Attacks on a mayor that wounded his wife and children, widespread arson, looting — for a week we have been looking at these images from around the Paris we once called the City of Light. Four years ago, it was the Notre-Dame, today it’s the cars set on fire in the night, or one of the swimming pools already built for the 2024 Summer Games. Otherwise, darkness rules, physically and mentally. Some 3,000 young vandals have already been arrested.
Meanwhile, President Emmanuel Macron, as quoted by the French press, is “reflecting deeply” on what happened in order to “understand the reasons” that led to the violence. As if he were, at the very least, a foreign philosophy professor who had come to see the Louvre, rather than the head of a state whose institutions are being trashed by migrant hooligans. Moreover, the explanation is relatively simple, it is just that after decades of papering over the issue of migration and the ever-increasing swelling of the problem, including kicking the anti-immigration National Rally and its voters to the sidelines, it is obviously difficult to do a quick self-examination.
The claim that mass immigration makes everyone happy — the migrant gets a more developed country and the developed country gets busy hands — is only true in politically correct textbooks. Today, the French footage paints a picture of a country that is infinitely sad and depressing. The peaceful citizens find the riots intolerable; they are even protesting against the protesters. The young people, many of them immigrants, and in many cases children, are rejecting the state in which they were born or to which their parents brought them.
It is not for the state to solve the problem of a 12-year-old child setting fire to a school, says French Interior Minister Gérald Darmanin. This is only partly true, as any individual child that would burn and loot is notoriously symptomatic of a sick society, and when thousands partake, what else can it say? Everyone is frustrated, including policemen, who fear that they will either be killed in the no-go zone or prosecuted by the internal police.
“This neighborhood was their district — a dreaded district, the most feared in the city, maybe in the country. The cops knew, just by coming here, looking at the rooftops of the apartment blocks, that dirty things were happening here.” When we first picked up Laurent Obertone’s dystopia “Guerilla” a few years ago, it seemed like a fun summer read. Not so this summer.

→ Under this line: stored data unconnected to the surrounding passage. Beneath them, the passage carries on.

(* ===== verification/IfaceFuncs.v ===== *)
(** * The C interface: what entry points compute

    Error messages in C buffers, attributes, the environment of launches, the binaries
    of an application, waiting for a job, and the search for symbols. *)

From S2P Require Import Prelude Split Argv Host Archive Manifest Session Wire Launch Daemon Handlers FEIface Registry Iface IfaceProofs.

(** ** Messages in buffers *)

(** The first [n] characters of a C string *)
Definition cut (n : nat) (s : string) : string :=
  string_of_list_ascii (take n (list_ascii_of_string (c_str s))).

Lemma read_cstr_nul (l rest : list ascii) :
  Forall (λ c, c ≠ "000"%char) l →
  read_cstr (l ++ "000"%char :: rest) = Ok (string_of_list_ascii l).
Proof.
  induction 1 as [|c l Hc _ IH]; [done|]. cbn [app read_cstr]. rewrite decide_False by done.
  unfold mbind, res_bind. by rewrite IH.
Qed.

Lemma c_str_chars (s : string) : Forall (λ c, c ≠ "000"%char) (list_ascii_of_string (c_str s)).
Proof.
  pose proof (c_str_nul_free s) as Hs. induction (c_str s) as [|c t IH]; [constructor|].
  apply andb_true_iff in Hs as [Hc%bool_decide_eq_true Ht]. constructor; [done|by apply IH].
Qed.

Lemma take_strncpy (s : string) (k n : nat) (buf : list ascii) :
  (k ≤ n)%nat →
  take k (strncpy s n buf) = take k (list_ascii_of_string (c_str s) ++ replicate n "000"%char).
Proof.
  intros Hk. unfold strncpy. rewrite take_app_le.
  - by rewrite take_take, Nat.min_l.
  - rewrite length_take, length_app, length_replicate. lia.
Qed.

Lemma length_strncpy (s : string) (n : nat) (buf : list ascii) :
  (n ≤ length buf)%nat → length (strncpy s n buf) = length buf.
Proof.
  intros Hn. unfold strncpy.
  rewrite length_app, length_take, length_app, length_replicate, length_drop. lia.
Qed.

(** Copying at least [k] bytes and ending the text at [k]. *)
Lemma strncpy_store (s : string) (k n : nat) (buf : list ascii) :
  (k ≤ n ≤ length buf)%nat → (k < length buf)%nat →
  ∃ buf', store k "000"%char (strncpy s n buf) = Ok buf' ∧ length buf' = length buf ∧
    read_cstr buf' = Ok (cut k s) ∧ drop (S (Nat.max k (n - 1))) buf' = drop (S (Nat.max k (n - 1))) buf.
Proof.
  intros Hk Hl. unfold store. rewrite length_strncpy by lia.
  destruct (Nat.ltb_spec k (length buf)); [|lia].
  eexists. split; [done|]. rewrite length_insert, length_strncpy by lia. split; [done|].
  split.
  - rewrite insert_take_drop by (rewrite length_strncpy; lia).
    rewrite take_strncpy by lia. set (l := list_ascii_of_string (c_str s)).
    pose proof (c_str_chars s) as Hnul. fold l in Hnul. unfold cut. fold l.
    destruct (decide (k ≤ length l)%nat) as [Hkl|Hkl].
    + rewrite take_app_le by done. rewrite read_cstr_nul; [done|]. by apply Forall_take.
    + rewrite take_app_ge by lia. rewrite (take_ge l) by lia. rewrite <-app_assoc.
      rewrite take_replicate, Nat.min_l by lia.
      replace (k - length l)%nat with (S (k - length l - 1)) by lia. cbn [replicate app].
      by apply read_cstr_nul.
  - rewrite drop_insert_lt by lia. unfold strncpy.
    rewrite drop_app_ge by (rewrite length_take, length_app, length_replicate; lia).
    rewrite drop_drop. f_equal. rewrite length_take, length_app, length_replicate. lia.
Qed.

Lemma cti_error_str_run (m : string) : cti_error_str m = Ok (cut 1023 m).
Proof.
  unfold cti_error_str, get_error_str.
  destruct (strncpy_store m 1023 1024 (replicate CTI_ERR_STR_SIZE "000"%char)) as (buf & E & _ & Hr & _).
  { rewrite length_replicate. unfold CTI_ERR_STR_SIZE. lia. }
  { rewrite length_replicate. unfold CTI_ERR_STR_SIZE. lia. }
  unfold CTI_ERR_STR_SIZE in *. cbn [Nat.sub] in *. unfold mbind, res_bind. by rewrite E.
Qed.

Lemma c_str_chars_id (l : list ascii) :
  Forall (λ c, c ≠ "000"%char) l → c_str (string_of_list_ascii l) = string_of_list_ascii l.
Proof.
  intros Hl. apply c_str_id. unfold nul_free, no_char. induction Hl as [|c l Hc _ IH]; [done|].
  cbn. by rewrite bool_decide_true.
Qed.

Lemma cut_cut (n k : nat) (s : string) : cut n (cut k s) = cut (Nat.min n k) s.
Proof.
  unfold cut at 1 2. rewrite c_str_chars_id by (apply Forall_take, c_str_chars).
  by rewrite list_ascii_of_string_of_list_ascii, take_take.
Qed.

(** [cti_error_str_r] never leaves the caller's buffer: for every message and every
    buffer of at least the given length the result is a C string, the message cut
    to the buffer and to [CTI_ERR_STR_SIZE], and what follows in the buffer is
    untouched; a length of zero is refused. *)
Theorem error_str_r_bounds (m_err_str : string) (buf : list ascii) (buf_len : nat) :
  (buf_len ≤ length buf)%nat →
  if (buf_len =? 0)%nat then cti_error_str_r m_err_str buf buf_len = Ok (ERANGE, buf)
  else ∃ buf', cti_error_str_r m_err_str buf buf_len = Ok (0, buf') ∧
    length buf' = length buf ∧ read_cstr buf' = Ok (cut (Nat.min (buf_len - 1) 1023) m_err_str) ∧
    drop buf_len buf' = drop buf_len buf.
Proof.
  intros Hl. unfold cti_error_str_r. destruct (Nat.eqb_spec buf_len 0) as [->|Hne]; [done|].
  destruct (Nat.ltb_spec buf_len 1); [lia|]. rewrite cti_error_str_run. unfold mbind, res_bind.
  destruct (strncpy_store (cut 1023 m_err_str) (buf_len - 1) (buf_len - 1) buf) as (buf' & E & Hb & Hr & Hd);
    [lia..|].
  rewrite E. exists buf'. split; [done|]. split; [done|]. split.
  - by rewrite Hr, cut_cut.
  - replace buf_len with (S (Nat.max (buf_len - 1) (buf_len - 1 - 1))) by lia. done.
Qed.

(** ** The environment of a launch *)

Lemma no_char_after_last (c : ascii) (s : string) : no_char c s = true → after_last c s = None.
Proof.
  induction s as [|x s IH]; [done|]. cbn. intros [Hx%bool_decide_eq_true Hs]%andb_true_iff.
  by rewrite IH, decide_False by done.
Qed.

Lemma after_last_app (c : ascii) (a b : string) :
  no_char c b = true → after_last c (a +:+ String c b) = Some b.
Proof.
  intros Hb. induction a as [|x a IH]; cbn.
  - by rewrite no_char_after_last, decide_True by done.
  - by rewrite IH.
Qed.

(** What the launch environment is meant to be: the global value in front of the
    job's, or alone when the job has none. *)
Definition preload_var : string := "LD_PRELOAD=".

Definition sets_preload (entry : string) : bool := starts_with preload_var entry.

Definition preload_entry (g entry : string) : string :=
  if sets_preload entry then preload_var +:+ g +:+ ":" +:+ drop_str (String.length preload_var) entry
  else entry.

Definition preload_env (g : string) (env : list string) : list string :=
  map (preload_entry g) env ++ (if existsb sets_preload env then [] else [preload_var +:+ g]).

(** Environments the code handles as meant: of the variables whose names begin with
    [LD_PRELOAD] there is only that one, and its value has no equals sign. *)
Definition plain_preload (entry : string) : Prop :=
  nul_free entry = true ∧
  (starts_with "LD_PRELOAD" entry = true →
   ∃ value, entry = preload_var +:+ value ∧ no_char "=" value = true).

Lemma plain_preload_cases (entry : string) :
  plain_preload entry →
  starts_with "LD_PRELOAD" entry = sets_preload entry ∧
  (sets_preload entry = true → ∃ value, entry = preload_var +:+ value ∧ no_char "=" value = true).
Proof.
  intros [_ Hp]. unfold sets_preload. destruct (starts_with "LD_PRELOAD" entry) eqn:E.
  - destruct (Hp eq_refl) as (value & -> & Hv). split; [by rewrite starts_with_app|]. by eexists.
  - destruct (starts_with preload_var entry) eqn:E'; [|done].
    apply starts_with_spec in E' as [r ->]. discriminate (eq_trans (eq_sym E) (starts_with_app "LD_PRELOAD" ("=" +:+ r))).
Qed.

Lemma fix_entry_spec (g entry : string) (v : argv) (l : list string) :
  nul_free g = true → plain_preload entry → represents v l →
  ∃ v', fix_entry g entry v = Ok v' ∧ represents v' (l ++ [preload_entry g entry]).
Proof.
  intros Hg Hp Hv. destruct (plain_preload_cases entry Hp) as [E Hval]. unfold fix_entry, preload_entry.
  rewrite E. destruct (sets_preload entry); [|by apply insert_before_end_spec].
  destruct (Hval eq_refl) as (value & -> & Hne).
  rewrite (after_last_app "=" "LD_PRELOAD" value Hne : after_last "=" (preload_var +:+ value) = _).
  rewrite drop_str_app.
  destruct (argv_add_spec v l (preload_var +:+ g +:+ ":" +:+ value) Hv) as (v' & E' & Hv').
  exists v'. split; [exact E'|]. rewrite c_str_id in Hv'; [done|].
  destruct Hp as [Hn _]. rewrite nul_free_app in Hn. apply andb_true_iff in Hn as [? Hn].
  by rewrite !nul_free_app, Hg, Hn.
Qed.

The Paris region has experienced similar riots almost 20 years ago. Young migrants living in housing estates, unemployed or working casual jobs, living from crime, have been disappointed. Despite being second- or third-generation immigrants, the ‘social elevator’ has stopped, the country is not giving them what they expect, only a fraction of them will become Mbappé or Benzema. The prisons are full of them. They hate not only their “fellow citizens,” but also the country that took in their parents, their grandparents, who used to stand by the assembly line at the Renault factory or wash the corridor in the hospital without a sob.
Two decades have passed since then, and 400,000 immigrants arrive in the country every year. For a whole year, a wave of terror has raged, with priests stabbed and teachers beheaded, Jews thrown from balconies for anti-Semitic reasons, cathedrals set on fire, young toddlers stabbed on playgrounds — all by migrants. Now it only took one incident — a policeman shooting a young man of Algerian origin — to ignite the fuse, with the riots even spreading to Belgium and Switzerland.
The barricades of 1789 now belong to the mob.
France is like a macabre dissection table specimen revealing to us what we do not want in Hungary: mass immigration, no-go zones, riots, and a state that is crumbling underneath it all.